(* ===== verification/Slots.v ===== *)
(** * A channel's clients on the host ([windlass/host.rs], [windlass/smart_host.rs])

    Both hosts keep, for each channel, a slot with the sender of the client that is
    connected, if any; the tasks of earlier clients may still be running.  Here are
    the clients in the order they connected, the index of the one in the slot, and
    what the two hosts do with them, for any type of client. *)
From Stdlib Require Import ZArith Lia.
From stdpp Require Import base option numbers list.
From S2P Require Import Prelude.

Record Slots (C : Type) := mkSlots { clients : list C; slot : option nat }.
Arguments mkSlots {C}.
Arguments clients {C}.
Arguments slot {C}.

Section Slots.
Context {C : Type}.
Implicit Types s : Slots C.

Definition no_clients : Slots C := mkSlots [] None.

(** [*guard = Some(tx)] for a new client; one connection is handled at a time. *)
Definition connect (new : C) s : option (Slots C) :=
  match slot s with
  | Some _ => None
  | None => Some (mkSlots (clients s ++ [new]) (Some (length (clients s))))
  end.

(** [*guard = None] *)
Definition vacate s : Slots C := mkSlots (clients s) None.

(** A task of a client has taken a turn. *)
Definition set_client (i : nat) (c : C) s : Slots C := mkSlots (<[i := c]> (clients s)) (slot s).

(** A send to the client in the slot, if any. *)
Definition deliver (f : C -> C) s : Slots C :=
  match slot s with Some i => mkSlots (alter f i (clients s)) (slot s) | None => s end.

End Slots.

Module SlotsProofs.

(** On the way up items are tagged with the client they came from, on the way down
    with the client that was in the slot. *)
Section Tagged.
Context {A : Type}.

Definition sent_by (i : nat) (log : list (nat * A)) : list A :=
  map snd (filter (fun x => x.1 = i) log).

(** What client [i] was given is an unbroken run of the channel's items, that of the
    time it was connected; [now] says that it still is. *)
Definition given_to (i : nat) (now : bool) (down : list A -> Prop) (routed : list (option nat * A))
  : Prop :=
  exists before mine after, routed = before ++ mine ++ after /\
    Forall (fun x => x.1 = Some i) mine /\ Forall (fun x => x.1 <> Some i) (before ++ after) /\
    (now = true -> after = []) /\ down (map snd mine).

Lemma sent_by_app i l1 l2 : sent_by i (l1 ++ l2) = sent_by i l1 ++ sent_by i l2.
Proof. unfold sent_by. by rewrite filter_app, map_app. Qed.

Lemma sent_by_tag i j (more : list A) :
  sent_by j (map (pair i) more) = if bool_decide (i = j) then more else [].
Proof.
  unfold sent_by. case_bool_decide as E; induction more as [|x more IH]; try done.
  - cbn [map]. rewrite filter_cons_True by done. cbn [map snd]. by rewrite IH.
  - cbn [map]. by rewrite filter_cons_False.
Qed.

Lemma sent_by_none i (log : list (nat * A)) :
  Forall (fun x => (x.1 < i)%nat) log -> sent_by i log = [].
Proof.
  unfold sent_by. induction 1 as [|x log Hx _ IH]; [done|]. by rewrite filter_cons_False by lia.
Qed.

Lemma given_impl i now (down down' : list A -> Prop) routed :
  (forall given, down given -> down' given) ->
  given_to i now down routed -> given_to i now down' routed.
Proof. intros H (b & m & a & ? & ? & ? & ? & ?). exists b, m, a. split_and!; auto. Qed.

End Tagged.

(** [up c sent] and [down c given] are what holds of a client that has sent and was
    given these items. *)
Section Invariant.
Context {C A : Type} (up down : C -> list A -> Prop).

Record slots_inv (s : Slots C) (log : list (nat * A)) (routed : list (option nat * A)) : Prop := {
  s_slot : forall i, slot s = Some i -> (i < length (clients s))%nat;
  s_log : Forall (fun x => (x.1 < length (clients s))%nat) log;
  s_routed : Forall (fun x => forall i, x.1 = Some i -> (i < length (clients s))%nat) routed;
  s_clients : forall i c, clients s !! i = Some c ->
    up c (sent_by i log) /\ given_to i (bool_decide (slot s = Some i)) (down c) routed;
}.

Lemma slots_new : slots_inv no_clients [] [].
Proof. split; cbn; [done|constructor|constructor|by intros i c]. Qed.

(** A turn of a client's task, which sends [more]. *)
Lemma slots_turn s log routed i c c' more :
  slots_inv s log routed -> clients s !! i = Some c ->
  (forall sent, up c sent -> up c' (sent ++ more)) ->
  (forall given, down c given -> down c' given) ->
  slots_inv (set_client i c' s) (log ++ map (pair i) more) routed.
Proof.
  intros [Hs Hl Hr Hc] E Hup Hdown.
  split; cbn [set_client clients slot]; rewrite ?length_insert; try done.
  - apply Forall_app. split; [done|]. apply Forall_map, Forall_forall. intros x _. cbn.
    by eapply lookup_lt_Some.
  - intros j c1. rewrite list_lookup_insert, sent_by_app, sent_by_tag. case_decide as Ej.
    + destruct Ej as [<- _]. intros [= <-]. rewrite bool_decide_true by done.
      destruct (Hc i c E) as [Hu Hg]. split; [by apply Hup|]. by eapply given_impl.
    + intros E1. rewrite (bool_decide_false (i = j)), app_nil_r; [by apply Hc|].
      intros ->. apply Ej. split; [done|]. by eapply lookup_lt_Some.
Qed.

Lemma slots_quiet s log routed i c c' :
  slots_inv s log routed -> clients s !! i = Some c ->
  (forall sent, up c sent -> up c' sent) -> (forall given, down c given -> down c' given) ->
  slots_inv (set_client i c' s) log routed.
Proof.
  intros I E Hup Hdown. rewrite <- (app_nil_r log). apply (slots_turn s log routed i c c' []); [done..| |done].
  intros sent. rewrite app_nil_r. apply Hup.
Qed.

Lemma slots_connect s log routed new s' :
  slots_inv s log routed -> up new [] -> down new [] -> connect new s = Some s' ->
  slots_inv s' log routed.
Proof.
  intros [Hs Hl Hr Hc] Hup Hdown. unfold connect. destruct (slot s) as [i|] eqn:Es; [done|].
  intros [= <-]. split; cbn [clients slot]; rewrite ?length_app; cbn [length].
  - intros i [= <-]. lia.
  - eapply Forall_impl; [exact Hl|]. cbn. lia.
  - eapply Forall_impl; [exact Hr|]. cbn. intros x Hx i Hi. specialize (Hx i Hi). lia.
  - intros i c Hi. rewrite lookup_app in Hi. destruct (clients s !! i) as [c1|] eqn:E1.
    + injection Hi as <-. destruct (Hc i c1 E1) as [Hu Hg]. split; [done|].
      destruct Hg as (b & m & a & ? & ? & ? & _ & ?). exists b, m, a. split_and!; try done.
      apply lookup_lt_Some in E1. case_bool_decide as Ei; [injection Ei; lia | done].
    + apply lookup_ge_None in E1. apply list_lookup_singleton_Some in Hi as [Hi <-].
      assert (i = length (clients s)) as -> by lia.
      rewrite sent_by_none by done. split; [done|].
      exists routed, [], []. rewrite !app_nil_r. split_and!; try done.
      eapply Forall_impl; [exact Hr|]. cbn. intros x Hx E. specialize (Hx _ E). lia.
Qed.

Lemma slots_vacate s log routed : slots_inv s log routed -> slots_inv (vacate s) log routed.
Proof.
  intros [Hs Hl Hr Hc]. split; cbn [vacate clients slot]; try done.
  intros j c E. destruct (Hc j c E) as [Hu (b & m & a & ? & ? & ? & _ & ?)]. split; [done|].
  by exists b, m, a.
Qed.

(** An item arrives for the channel. *)
Lemma slots_deliver s log routed f x :
  slots_inv s log routed ->
  (forall c sent, up c sent -> up (f c) sent) ->
  (forall c given, down c given -> down (f c) (given ++ [x])) ->
  slots_inv (deliver f s) log (routed ++ [(slot s, x)]).
Proof.
  intros [Hs Hl Hr Hc] Hup Hdown. unfold deliver.
  assert (forall i now d, (now = true -> slot s = Some i) -> slot s <> Some i ->
    given_to i now d routed -> given_to i now d (routed ++ [(slot s, x)])) as Hother.
  { intros i now d Hn Hne (b & m & a & -> & Hm & Hba & Hnow & Hd).
    exists b, m, (a ++ [(slot s, x)]). rewrite <- !app_assoc. split_and!; try done.
    - apply Forall_app in Hba as [Hb Ha]. apply Forall_app. split; [done|].
      apply Forall_app. split; [done|]. by apply Forall_singleton.
    - intros E. by apply Hn in E. }
  destruct (slot s) as [i|] eqn:Es.
  - split; cbn [clients slot]; rewrite ?length_alter; try done.
    + apply Forall_app. split; [done|]. apply Forall_singleton. cbn. intros j [= <-]. by apply Hs.
    + intros j c1 Hj. destruct (decide (i = j)) as [<-|Hij].
      * rewrite list_lookup_alter_eq in Hj.
        destruct (clients s !! i) as [c|] eqn:E; [|done]. injection Hj as <-.
        destruct (Hc i c E) as [Hu (b & m & a & -> & Hm & Hba & Hnow & Hd)].
        rewrite bool_decide_true in * by done. split; [by apply Hup|].
        rewrite (Hnow eq_refl), app_nil_r in *. exists b, (m ++ [(Some i, x)]), [].
        rewrite !app_nil_r. split_and!; try done.
        -- by rewrite app_assoc.
        -- apply Forall_app. split; [done|]. by apply Forall_singleton.
        -- rewrite map_app. by apply Hdown.
      * rewrite list_lookup_alter_ne in Hj by done. destruct (Hc j c1 Hj) as [Hu Hg].
        split; [done|]. apply Hother; [|congruence|done].
        intros E%bool_decide_eq_true. done.
  - split; rewrite ?Es; try done.
    + apply Forall_app. split; [done|]. by apply Forall_singleton.
    + intros j c1 Hj. destruct (Hc j c1 Hj) as [Hu Hg]. split; [done|].
      apply Hother; [|done|done]. intros E%bool_decide_eq_true. done.
Qed.

End Invariant.

Lemma slots_inv_impl {C A} (up up' down : C -> list A -> Prop) s log routed :
  (forall c sent, up c sent -> up' c sent) ->
  slots_inv up down s log routed -> slots_inv up' down s log routed.
Proof.
  intros H [Hs Hl Hr Hc]. split; try done. intros i c E. destruct (Hc i c E) as [Hu Hg].
  split; [by apply H | done].
Qed.

End SlotsProofs.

------------

### Problem:
Lines in the data that hold "after" must be located and copied.

### Written answer:
  exists before mine after, routed = before ++ mine ++ after /\
    Forall (fun x => x.1 = Some i) mine /\ Forall (fun x => x.1 <> Some i) (before ++ after) /\
    (now = true -> after = []) /\ down (map snd mine).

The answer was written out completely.